Marketplaces That May Pay More
Amazon. Amazon is still a large market for used textbooks, but it is a marketplace, not the old direct textbook trade-in described in many older articles. You create a seller listing, choose a fulfillment method, pay applicable selling fees, and handle the responsibilities of a marketplace seller. Check the exact ISBN and follow Amazon's textbook and condition rules.

eBay. eBay can be a better fit for current textbooks, out-of-print books, boxed sets, and collectible titles. Review completed sales for the same ISBN and condition, then subtract selling fees, shipping, packing materials, and possible returns from the expected price.

Facebook Marketplace and student groups. Selling directly to another student can produce a higher net payment because there is no buyback middleman. List the exact edition and condition, disclose whether access codes or supplemental materials are included, use a secure payment method, and meet in a safe public place.

Local Options

Campus bookstores. A campus bookstore may pay well for a book that will be required next term, especially before it has purchased enough copies. Buyback periods and accepted titles vary by school, so check early.

Independent and used-book stores. Local stores may be better for recent fiction, nonfiction, art books, and regional titles than for specialized textbooks.

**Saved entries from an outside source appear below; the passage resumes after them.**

(* ===== verification/Mmap.v ===== *)
(** * Address spaces ([src/src/kernel/mmap/mmap.c], [include/kernel/mmap/mmap.h]).

    An address space is a set of regions, kept in trees by address, and free
    space: free regions, found by address and by length, and the gap below
    [heap_address], from which new regions are cut when no free region is large
    enough.  The trees are seen through their maps ([TreeMap]); the free regions
    of one length are the list of their addresses, the head first.  Pages are
    mapped when they are touched ([mmap_handle_pf]), into the page tables of
    [Vmm.v].  [None] is a panic: an explicit one, or that of [rb_tree_insert_node]
    on a taken key.

    [file_size] and [file_page] are what [vfs_node_resize] and [vfs_node_read] say
    about a file: its size, and the words of the page at an offset. *)
From stdpp Require Import base tactics list numbers option gmap.
From Stdlib Require Import ZArith Lia.
From S2P Require Import Prelude TreeMap PmmView Pages Vmm.
#[local] Open Scope Z_scope.

Definition MMAP_STACK_GUARD_PAGE_COUNT : Z := 4.

Definition USER_MEMORY_FLAG_READ : Z := 1.
Definition USER_MEMORY_FLAG_WRITE : Z := 2.
Definition USER_MEMORY_FLAG_EXEC : Z := 4.
Definition USER_MEMORY_FLAG_FILE : Z := 8.
Definition USER_MEMORY_FLAG_NOWRITEBACK : Z := 16.
Definition USER_MEMORY_FLAG_STACK : Z := 32.

Definition MMAP_REGION_FLAG_FORCE : Z := 1.
Definition MMAP_REGION_FLAG_VMM_USER : Z := 2.
Definition MMAP_REGION_FLAG_VMM_WRITE : Z := 4.
Definition MMAP_REGION_FLAG_VMM_EXEC : Z := 8.
Definition MMAP_REGION_FLAG_COMMIT : Z := 16.
Definition MMAP_REGION_FLAG_EXTERNAL : Z := 32.
Definition MMAP_REGION_FLAG_NO_WRITEBACK : Z := 64.
Definition MMAP_REGION_FLAG_STACK : Z := 128.
Definition MMAP_REGION_FLAG_NO_ALLOC : Z := 256.

(** The key of a region is its address. *)
Record mmap_region_t := Region { r_length : Z; r_flags : Z; r_file : option Z }.

(** The trees and addresses of [mmap_t]. *)
Record space_t := Space {
  bottom_address : Z;
  break_address : Z;
  heap_address : Z;
  top_address : Z;
  address_tree : gmap Z mmap_region_t;
  length_tree : gmap Z (list Z);
  free_address_tree : gmap Z Z
}.

Definition set_heap (m : space_t) (x : Z) : space_t := Space (bottom_address m) (break_address m) x (top_address m) (address_tree m) (length_tree m) (free_address_tree m).
Definition set_regions (m : space_t) (t : gmap Z mmap_region_t) : space_t := Space (bottom_address m) (break_address m) (heap_address m) (top_address m) t (length_tree m) (free_address_tree m).
Definition set_free (m : space_t) (l : gmap Z (list Z)) (t : gmap Z Z) : space_t := Space (bottom_address m) (break_address m) (heap_address m) (top_address m) (address_tree m) l t.

(** [rb_tree_insert_node] *)
Definition insert_node {A} (t : gmap Z A) (key : Z) (x : A) : option (gmap Z A) := match t !! key with Some _ => None | None => Some (<[key := x]> t) end.

(** [address]: the key of the free region, [length] that of its group. *)
Definition _pop_free_region (m : space_t) (address length : Z) : space_t :=
  let l := filter (fun a => a <> address) (default [] (length_tree m !! length)) in
  set_free m (match l with [] => delete length (length_tree m) | _ => <[length := l]> (length_tree m) end) (delete address (free_address_tree m)).

(** The free region behind the new one is looked up and left alone. *)
Definition _push_free_region (m : space_t) (address length : Z) : option space_t :=
  let '(m, address, length) :=
    match lookup_decreasing (free_address_tree m) address with
    | Some (key, n) => if u64 (key + n) =? address then (_pop_free_region m key n, u64 (address - n), u64 (length + n)) else (m, address, length)
    | None => (m, address, length)
    end in
  if address =? heap_address m then Some (set_heap m (u64 (heap_address m + length)))
  else
    t ← insert_node (free_address_tree m) address length;
    Some (set_free m (<[length := address :: default [] (length_tree m !! length)]> (length_tree m)) t).

Definition guard_page_size (flags : Z) : Z :=
  if z2b (Z.land flags MMAP_REGION_FLAG_STACK) then Z.shiftl MMAP_STACK_GUARD_PAGE_COUNT PAGE_SIZE_SHIFT else 0.

(** The address for a region of [length] bytes: the first free region of the
    smallest length that is enough, or the end of the gap.  The inner [None] is
    the failed allocation. *)
Definition alloc_space (m : space_t) (length : Z) : option (space_t * option Z) :=
  match lookup_increasing (length_tree m) length with
  | Some (n, l) =>
    address ← head l;
    let m := _pop_free_region m address n in
    m ← (if length <? n then _push_free_region m (u64 (address + length)) (u64 (n - length)) else Some m);
    Some (m, Some address)
  | None =>
    if heap_address m <? u64 (break_address m + length) then Some (m, None)
    else let heap := u64 (heap_address m - length) in Some (set_heap m heap, Some heap)
  end.

(** The region that holds an address. *)
Definition find_region (m : space_t) (address : Z) : option (Z * mmap_region_t) :=
  match lookup_decreasing (address_tree m) address with
  | Some (key, region) => if u64 (key + r_length region) <=? address then None else Some (key, region)
  | None => None
  end.

(** [mmap_t] with its page tables and the reference counts of the files. *)
Record mmap_t (P : Type) := Mmap { space : space_t; pagemap : vmm_t P; references : gmap Z Z }.
Arguments Mmap {P} _ _ _.
Arguments space {P} _.
Arguments pagemap {P} _.
Arguments references {P} _.

Section operations.
Context {P : Type} `{PageAllocator P}.
Context (file_size : Z -> Z) (file_page : Z -> Z -> Z -> Z).
Implicit Types (m : mmap_t P) (region : mmap_region_t).

Definition set_space m (s : space_t) : mmap_t P := Mmap s (pagemap m) (references m).
Definition set_pagemap m (v : vmm_t P) : mmap_t P := Mmap (space m) v (references m).

(** [vfs_node_ref] and [vfs_node_unref] *)
Definition ref_file m (file : option Z) (d : Z) : mmap_t P :=
  match file with Some f => Mmap (space m) (pagemap m) (<[f := default 0 (references m !! f) + d]> (references m)) | None => m end.

(** The invalidation of the processor's cache of translations is left out. *)
Definition _unmap_address m (region : option mmap_region_t) (address : Z) : option (mmap_t P) :=
  '(v, entry) ← vmm_unmap_page (pagemap m) address;
  let entry := Z.land entry VMM_PAGE_ADDRESS_MASK in
  if entry =? 0 then Some (set_pagemap m v)
  else
    let external := match region with Some r => z2b (Z.land (r_flags r) MMAP_REGION_FLAG_EXTERNAL) | None => false end in
    if external then Some (set_pagemap m v)
    else
      let writeback := match region with
                       | Some r => match r_file r with Some _ => negb (z2b (Z.land (r_flags r) MMAP_REGION_FLAG_NO_WRITEBACK)) | None => false end
                       | None => false
                       end in
      if writeback then None
      else v ← dealloc_table v entry; Some (set_pagemap m v).

(** [for (address=0;address<region->length;address+=PAGE_SIZE)], [n] rounds. *)
Fixpoint unmap_loop (n : nat) m region (key address : Z) : option (mmap_t P) :=
  match n with
  | O => Some m
  | S n => m ← _unmap_address m (Some region) (u64 (key + address)); unmap_loop n m region key (address + PAGE_SIZE)
  end.

Definition _dealloc_region m (key : Z) region (push_free_region : bool) : option (mmap_t P) :=
  let m := set_space m (set_regions (space m) (delete key (address_tree (space m)))) in
  m ← unmap_loop (Z.to_nat ((r_length region + PAGE_SIZE - 1) / PAGE_SIZE)) m region key 0;
  let m := ref_file m (r_file region) (-1) in
  if push_free_region then
    let guard := guard_page_size (r_flags region) in
    s ← _push_free_region (space m) (u64 (key - guard)) (u64 (r_length region + guard));
    Some (set_space m s)
  else Some m.

Definition mmap_init (v : vmm_t P) (bottom top : Z) (references : gmap Z Z) : mmap_t P := Mmap (Space bottom bottom top top ∅ ∅ ∅) v references.

(** Regions are released from the lowest one on; then the free regions go. *)
Fixpoint mmap_deinit (fuel : nat) m : option (mmap_t P) :=
  match lookup_increasing (address_tree (space m)) 0 with
  | None => Some (set_space m (set_free (space m) ∅ (free_address_tree (space m))))
  | Some (key, region) =>
    match fuel with
    | O => None
    | S fuel => m ← _dealloc_region m key region false; mmap_deinit fuel m
    end
  end.

(** The content of the file, up to its end, in a new page. *)
Definition fill_page (v : vmm_t P) (out : Z) (f : Z -> Z) : vmm_t P :=
  Vmm (toplevel v) (fun b => let d := b - u64 (out + VMM_HIGHER_HALF_ADDRESS_OFFSET) in
    if (0 <=? d) && (d <? PAGE_SIZE) && (d mod 8 =? 0) then f (d / 8) else words v b) (frames v).

Definition page_flags region : Z :=
  let flags := VMM_PAGE_FLAG_PRESENT in
  let flags := if z2b (Z.land (r_flags region) MMAP_REGION_FLAG_VMM_USER) then Z.lor flags VMM_PAGE_FLAG_USER else flags in
  let flags := if z2b (Z.land (r_flags region) MMAP_REGION_FLAG_VMM_WRITE) then Z.lor flags VMM_PAGE_FLAG_READWRITE else flags in
  if negb (z2b (Z.land (r_flags region) MMAP_REGION_FLAG_VMM_EXEC)) then Z.lor flags VMM_PAGE_FLAG_NOEXECUTE else flags.

(** The content of a file is there when the faulting thread goes on. *)
Definition mmap_handle_pf m (address : Z) : option (mmap_t P * Z) :=
  match lookup_decreasing (address_tree (space m)) address with
  | None => Some (m, 0)
  | Some (key, region) =>
    if z2b (Z.land (r_flags region) MMAP_REGION_FLAG_NO_ALLOC) || (u64 (key + r_length region) <=? address) then Some (m, 0)
    else
      '(v, out) ← alloc_table (pagemap m);
      v ← vmm_map_page v out address (page_flags region);
      match r_file region with
      | None => Some (set_pagemap m v, out)
      | Some f => Some (set_pagemap m (fill_page v out (file_page f (u64 (address - key)))), out)
      end
  end.

(** [for (offset=address;offset<end;offset+=PAGE_SIZE)] *)
Fixpoint commit_loop (n : nat) m (offset : Z) : option (mmap_t P) :=
  match n with
  | O => Some m
  | S n => '(m, _) ← mmap_handle_pf m offset; commit_loop n m (u64 (offset + PAGE_SIZE))
  end.

(** The inner [None] is [NULL]. *)
Definition mmap_alloc m (address length flags : Z) (file : option Z) : option (mmap_t P * option Z) :=
  if z2b (Z.land (Z.lor address length) (PAGE_SIZE - 1)) then Some (m, None)
  else
    let length := match file with Some f => if length =? 0 then pmm_align_up_address (file_size f) else length | None => length end in
    if (length =? 0) || z2b (Z.shiftr length 47) then Some (m, None)
    else
      let guard := guard_page_size flags in
      let length := length + guard in
      '(s, found) ← (if address =? 0 then alloc_space (space m) length else Some (space m, Some address));
      match found with
      | None => Some (set_space m s, None)
      | Some address =>
        let m := ref_file (set_space m s) file 1 in
        let key := u64 (address + guard) in
        t ← insert_node (address_tree (space m)) key (Region (u64 (length - guard)) flags file);
        let m := set_space m (set_regions (space m) t) in
        m ← (if z2b (Z.land flags MMAP_REGION_FLAG_COMMIT) then commit_loop (Z.to_nat ((length - guard) / PAGE_SIZE)) m key else Some m);
        Some (m, Some key)
      end.

Definition mmap_dealloc m (address length : Z) : option (mmap_t P * bool) :=
  match find_region (space m) address with
  | None => Some (m, false)
  | Some (key, region) =>
    let length := if length =? 0 then u64 (key + r_length region - address) else length in
    if negb (key =? address) || negb (r_length region =? length) then None
    else m ← _dealloc_region m key region true; Some (m, true)
  end.

Definition mmap_dealloc_region m (key : Z) : option (mmap_t P) :=
  region ← address_tree (space m) !! key;
  _dealloc_region m key region true.

Definition mmap_lookup m (address : Z) : option (Z * mmap_region_t) := find_region (space m) address.

Definition mmap_unmap_address m (address : Z) : option (mmap_t P) := _unmap_address m (snd <$> find_region (space m) address) address.

(** ** System calls *)

Inductive result := Value (x : Z) | ERROR_OK | ERROR_NO_MEMORY | ERROR_INVALID_HANDLE | ERROR_DENIED | ERROR_INVALID_ARGUMENT (index : Z).

Definition map_flags (flags : Z) : Z :=
  let f := MMAP_REGION_FLAG_VMM_USER in
  let f := if z2b (Z.land flags USER_MEMORY_FLAG_WRITE) then Z.lor f MMAP_REGION_FLAG_VMM_WRITE else f in
  let f := if z2b (Z.land flags USER_MEMORY_FLAG_EXEC) then Z.lor f MMAP_REGION_FLAG_VMM_EXEC else f in
  let f := if z2b (Z.land flags USER_MEMORY_FLAG_NOWRITEBACK) then Z.lor f MMAP_REGION_FLAG_NO_WRITEBACK else f in
  if z2b (Z.land flags USER_MEMORY_FLAG_STACK) then Z.lor f MMAP_REGION_FLAG_STACK else f.

(** [fd]: the file of a descriptor, which [fd_get_node] references, and whether
    the descriptor allows input and output. *)
Definition syscall_memory_map m (size flags : Z) (fd : option (Z * bool)) : option (mmap_t P * result) :=
  let use := z2b (Z.land flags USER_MEMORY_FLAG_FILE) in
  match use, fd with
  | true, None => Some (m, ERROR_INVALID_HANDLE)
  | true, Some (f, false) => Some (ref_file m (Some f) 1, ERROR_DENIED)
  | _, _ =>
    let file := if use then fst <$> fd else None in
    let m := ref_file m file 1 in
    '(m, out) ← mmap_alloc m 0 (pmm_align_up_address size) (map_flags flags) file;
    let m := ref_file m file (-1) in
    Some (m, match out with Some key => Value key | None => ERROR_NO_MEMORY end)
  end.

(** [n] pages from [offset] on. *)
Fixpoint change_flags_loop (n : nat) m (offset set_flags : Z) : option (mmap_t P * result) :=
  match n with
  | O => Some (m, ERROR_OK)
  | S n =>
    '(m, there) ← (if z2b (vmm_virtual_to_physical (pagemap m) offset) then Some (m, true)
                   else '(m, out) ← mmap_handle_pf m offset; Some (m, z2b out));
    if there : bool then
      let m := set_pagemap m (vmm_adjust_flags 1 (pagemap m) offset set_flags (Z.lor VMM_PAGE_FLAG_NOEXECUTE VMM_PAGE_FLAG_READWRITE)) in
      change_flags_loop n m (u64 (offset + PAGE_SIZE)) set_flags
    else Some (m, ERROR_INVALID_ARGUMENT 0)
  end.

(** The number of rounds of [for (offset=address;offset<address+size;offset+=PAGE_SIZE)];
    the end wraps like the sum. *)
Definition syscall_memory_change_flags m (address size flags : Z) : option (mmap_t P * result) :=
  let set_flags := if z2b (Z.land flags USER_MEMORY_FLAG_WRITE) then VMM_PAGE_FLAG_READWRITE else 0 in
  let set_flags := if negb (z2b (Z.land flags USER_MEMORY_FLAG_EXEC)) then Z.lor set_flags VMM_PAGE_FLAG_NOEXECUTE else set_flags in
  let size := pmm_align_up_address (u64 (size + Z.land address (PAGE_SIZE - 1))) in
  let address := pmm_align_down_address address in
  change_flags_loop (Z.to_nat ((u64 (address + size) - address) / PAGE_SIZE)) m address set_flags.

Definition syscall_memory_get_size m (address : Z) : result :=
  match mmap_lookup m address with Some (_, region) => Value (r_length region) | None => ERROR_INVALID_ARGUMENT 0 end.

Definition syscall_memory_unmap m (address size : Z) : option (mmap_t P * result) :=
  '(m, done) ← mmap_dealloc m (pmm_align_down_address address) (pmm_align_up_address (u64 (size + Z.land address (PAGE_SIZE - 1))));
  Some (m, if done : bool then ERROR_OK else ERROR_INVALID_ARGUMENT 0).
End operations.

Some stores offer cash, while others offer more in store credit.

Rare-book dealers. Signed copies, first editions, antiquarian books, complete sets, and unusual small-press titles should be evaluated by a specialist before you accept an ordinary textbook buyback quote.

Options Removed From Older Recommendations

TextbookRecycling. TextbookRecycling.com is no longer operating as a textbook buyback service, so do not ship books or rely on old reviews and minimum-order information.

Chegg as a separate buyer. Chegg remains a familiar textbook brand, but its sell-textbooks page now partners with and directs sellers to Valore. Treat Valore as the actual buyback option when comparing quotes.

What Determines How Much a Textbook Is Worth?
  • ISBN and edition: Buyers price the exact version, not just the title or cover.
  • Demand: A book assigned by many schools usually has a larger resale market.
  • Timing: Demand often rises before a new academic term, while a new edition can quickly reduce an older edition's value.
  • Condition: Water damage, missing pages, odors, broken bindings, and excessive writing can cause deductions or rejection.
  • Format and materials: Loose-leaf books, international editions, custom editions, and copies missing access codes may be worth less or may not be accepted.
  • Buyer inventory: One buyer may already have enough copies while another still needs the same ISBN.

How to Get the Highest Price
  1. Find the correct ISBN on the copyright page or back cover.
  2. Compare at least three current direct-buyback offers.
  3. Check completed marketplace sales for the same edition and condition.
  4. Calculate the net payout after fees, shipping, packing costs, and expected returns.
  5. Read the buyer's condition and rejected-book policies before accepting the quote.
  6. Confirm the quote deadline and free-shipping requirements.
  7. Photograph valuable books, pack them securely, and keep the tracking number and quote confirmation until payment arrives.

The Bottom Line
The company that pays the most for used textbooks changes from book to book. Compare the exact ISBN across several active buyback companies, then check whether a marketplace or direct student sale would produce a better net return. A few minutes of comparison can make a meaningful difference when you are selling an entire semester's worth of books.